We are halfway to having a better understanding of our project objective. Now, let’s focus on what some may consider the mystical realm of the cloud.
What is a Cloud Solution?
Forgive my “tongue-in-cheek” response above but it is hard to define a clear picture given the varied information available in the marketplace. Once again, I refer to brighter minds (NIST) to provide a definition.
“Cloud computing is a model for enabling ubiquitous, convenient, on-demand network access to a shared pool of configurable computing resources (e.g., networks, servers, storage, applications, and services) that can be rapidly provisioned and released with minimal management effort or service provider interaction.”
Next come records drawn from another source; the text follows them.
(** * pythia-python: the price service (src/price-service.py)

    A shallow embedding of [HermesClient] and [PriceService] and the
    properties of the resolution / fetch / normalisation pipeline.

    Python values are the JSON-like values the program handles; exceptions
    are values of an error monad that also threads the logger calls and the
    HTTP requests sent.  What lives outside the repository (the HTTP
    session, the chat-completion client, the builtin [eval], the C library's
    [strtod] and [pow], the tz database) is a field of the record [Env]. *)

From Stdlib Require Import ZArith List String Ascii Bool Lia SpecFloat.
From Stdlib Require Import DecimalString.
From Stdlib Require QArith Qpower Qabs Zdivisibility.
Import ListNotations.

Open Scope string_scope.
Open Scope Z_scope.

Set Warnings "-register-all".

(** ** Python values *)

Module Py.

(** A Python [float] is an IEEE 754 binary64 number. *)
Definition pyfloat : Type := spec_float.
Definition prec : Z := 53.
Definition emax : Z := 1024.

(** The values of JSON documents and of the classifier's reply.  Numbers
    with a fraction are left out: the services send mantissas as strings and
    exponents and publish times as integers.  Dictionaries have string
    keys. *)
Inductive pyval : Type :=
| VNone
| VBool (b : bool)
| VInt (z : Z)
| VStr (s : string)
| VList (l : list pyval)
| VDict (d : list (string * pyval)).

(** Exception classes the program raises or names in an [except] clause.
    [KeyboardInterrupt] and [SystemExit] derive from [BaseException] only;
    [ConnectTimeout] derives from both [ConnectionError] and [Timeout];
    requests' [JSONDecodeError] from [RequestException] and [ValueError]. *)
Inductive exn_class : Type :=
| KeyboardInterrupt
| SystemExit
| KeyError
| TypeError
| ValueError
| OverflowError
| StopIteration
| OtherException (name : string)
| ReadTimeout
| ConnectTimeout
| ConnectionError
| HTTPError
| JSONDecodeError
| OtherRequestException (name : string).

(** An exception: its class and [str(e)]. *)
Record exn : Type := mkExn { exn_cls : exn_class; exn_str : string }.

Definition is_Exception (c : exn_class) : bool :=
  match c with
  | KeyboardInterrupt | SystemExit => false
  | _ => true
  end.

Definition is_RequestException (c : exn_class) : bool :=
  match c with
  | ReadTimeout | ConnectTimeout | ConnectionError | HTTPError
  | JSONDecodeError | OtherRequestException _ => true
  | _ => false
  end.

Definition is_Timeout (c : exn_class) : bool :=
  match c with
  | ReadTimeout | ConnectTimeout => true
  | _ => false
  end.

Definition is_ConnectionError (c : exn_class) : bool :=
  match c with
  | ConnectionError | ConnectTimeout => true
  | _ => false
  end.

Definition is_HTTPError (c : exn_class) : bool :=
  match c with
  | HTTPError => true
  | _ => false
  end.

Definition is_ValueError (c : exn_class) : bool :=
  match c with
  | ValueError | JSONDecodeError => true
  | _ => false
  end.

Inductive result (A : Type) : Type :=
| Ok (a : A)
| Raise (e : exn).
Arguments Ok {A} a.
Arguments Raise {A} e.

Definition dq : string := String (ascii_of_nat 34) EmptyString.
Definition sq : string := String (ascii_of_nat 39) EmptyString.

(** [str(KeyError(k))] is [repr(k)]; the keys used here need no escaping. *)
Definition key_error (k : string) : exn := mkExn KeyError (sq ++ k ++ sq).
I would like to focus on what’s not in this definition that may be perceived expectations of moving business software to the cloud

The immediate, short-term savings will be reduction in capital expenditures required for IT infrastructure requirements. As correctly pointed out in the book “Cloud Computing – Assessing the Risks“, there is a general misnomer that there is a risk reduction with the cloud. There is a transference of risk from the IT organization to the Cloud Provider. Technology results (reliability, response, availability, scalability) may lead to business benefits – but it is not a guarantee.
Now that we have a little better understanding of project objective, let’s briefly review the role that the key enablers will play in the implementation of a business-aware cloud solution.
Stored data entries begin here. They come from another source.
(** Soundness: a result of the matcher comes from a match followed by the
    continuation. *)
Lemma star_loop_sound (r : regex) (body : cont -> cont) :
  (forall k i s e, body k i s = Some e ->
                   exists j s', re_sem r i s j s' /\ k j s' = Some e) ->
  forall fuel k i s e,
    star_loop body k fuel i s = Some e ->
    exists j s', re_sem (Star r) i s j s' /\ k j s' = Some e.
Proof.
  intros Hbody fuel. induction fuel as [|fuel IH]; intros k i s e H.
  - exists i, s. split; [constructor|exact H].
  - rewrite star_loop_S in H.
    destruct (body _ i s) as [e'|] eqn:E.
    + injection H as <-. apply Hbody in E as (j & s' & Hr & Hk).
      destruct (i <? j) eqn:Hij; [|discriminate].
      apply Nat.ltb_lt in Hij.
      apply IH in Hk as (j' & s'' & Hs & Hk).
      exists j', s''. split; [|exact Hk].
      eapply sem_star_more; eassumption.
    + exists i, s. split; [constructor|exact H].
Qed.

Lemma re_match_sound (r : regex) :
  forall k i s e,
    re_match r k i s = Some e ->
    exists j s', re_sem r i s j s' /\ k j s' = Some e.
Proof.
  induction r as [|c|cl|r1 IH1 r2 IH2|r1 IH1 r2 IH2|r IH| |];
    intros k i s e H; simpl in H.
  - exists i, s. split; [constructor|exact H].
  - destruct s as [|x s]; [discriminate|].
    destruct (x =? c)%N eqn:E; [|discriminate].
    apply N.eqb_eq in E. subst x.
    exists (S i), s. split; [constructor|exact H].
  - destruct s as [|x s]; [discriminate|].
    destruct (class_mem cl x) eqn:E; [|discriminate].
    exists (S i), s. split; [constructor; exact E|exact H].
  - apply IH1 in H as (j & s' & H1 & H).
    apply IH2 in H as (j' & s'' & H2 & H).
    exists j', s''. split; [econstructor; eassumption|exact H].
  - destruct (re_match r1 k i s) as [e'|] eqn:E.
    + injection H as <-. apply IH1 in E as (j & s' & H1 & Hk).
      exists j, s'. split; [apply sem_alt_l; exact H1|exact Hk].
    + apply IH2 in H as (j & s' & H2 & Hk).
      exists j, s'. split; [apply sem_alt_r; exact H2|exact Hk].
  - revert H. apply star_loop_sound. exact IH.
  - destruct (i =? 0) eqn:E; [|discriminate]. apply Nat.eqb_eq in E. subst i.
    exists 0, s. split; [constructor|exact H].
  - destruct s; [|discriminate].
    exists i, []. split; [constructor|exact H].
Qed.

Lemma finds_found (r : regex) (i : nat) (s : jsstring) (k : cont) :
  finds r i s k -> found (re_match r k i s) = true.
Proof.
  destruct r; simpl; intros H; try exact H. apply H. lia.
Qed.

Lemma re_match_complete_finds (r : regex) (i : nat) (s : jsstring) (e : nat)
      (s' : jsstring) :
  re_sem r i s e s' ->
  forall k, found (k e s') = true -> finds r i s k.
Proof.
  induction 1 as [i s|c i s|cl x i s Hx|r1 r2 i s j s' e s'' H1 IH1 H2 IH2
                  |r1 r2 i s e s' H1 IH1|r1 r2 i s e s' H2 IH2
                  |r i s|r i s j s' e s'' H1 IH1 Hlt H2 IH2|s|i];
    intros k Hk.
  - exact Hk.
  - simpl. rewrite N.eqb_refl. exact Hk.
  - simpl. rewrite Hx. exact Hk.
  - simpl. apply finds_found, IH1. apply finds_found, IH2. exact Hk.
  - simpl. pose proof (finds_found _ _ _ _ (IH1 k Hk)) as F.
    destruct (re_match r1 k i s); [reflexivity|discriminate].
  - simpl. destruct (re_match r1 k i s); [reflexivity|].
    apply finds_found, IH2. exact Hk.
  - simpl. intros fuel _. destruct fuel as [|fuel]; [exact Hk|].
    rewrite star_loop_S. destruct (re_match r _ i s); [reflexivity|exact Hk].
  - simpl. intros fuel Hf.
    apply re_sem_length in H1 as Hlen.
    destruct fuel as [|fuel]; [lia|].
    rewrite star_loop_S.
    assert (F : found (re_match r
                         (fun j0 s0 => if i <? j0
                                       then star_loop (re_match r) k fuel j0 s0
                                       else None) i s) = true).
    { apply finds_found, IH1.
      assert (Hij : (i <? j) = true) by (apply Nat.ltb_lt; exact Hlt).
      rewrite Hij. apply (IH2 k Hk). lia. }
    destruct (re_match r _ i s); [reflexivity|discriminate].
  - exact Hk.
  - exact Hk.
Qed.

Lemma re_match_complete (r : regex) (i : nat) (s : jsstring) (e : nat)
      (s' : jsstring) (k : cont) :
  re_sem r i s e s' -> found (k e s') = true ->
  found (re_match r k i s) = true.
Proof.
  intros H Hk. apply finds_found. eapply re_match_complete_finds; eassumption.
Qed.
Enablers for a Business-Aware Cloud Solution
As a competent project manager, you know that the project must address all three components of a solution in order to be successful in meeting all expectations. For the sake of brevity we will only focus on a key expectation for each component.

- People: People innovate. People accept. People resist. People ultimately drive project success.
- Process: Innovation is a process and not just a brainstorming event. IT needs to move up the business value chain with a rapid, iterative delivery method. Governance is not an acceptable substitute for properly educating users on the effective use of cloud technology.
- Technology: A reasonable expectation is to select a cloud vendor that provides a reliable, secure, scalable IT infrastructure solution on par (or better) than existing services. For business software like ERP to be business-aware, the software must have access to business model, roles, and rule metadata that is maintained by business users.
Summary – Are We There Yet?
Do all the technical components exist in the marketplace today to build a business-aware cloud solution? Technically speaking, the answer is yes if you want to seamlessly integrate multiple technical components with multiple UI experiences, data sources, and training requirements. Will it be a practical and viable solution? I suspect that there is room for improvement. If you wait for a complete solution then it may be too late for your business users. But you are not just a project manager, you are a project leader! You know that this effort is a project program with iterative projects that incrementally build upon the individual project results. Start planning, start delivering!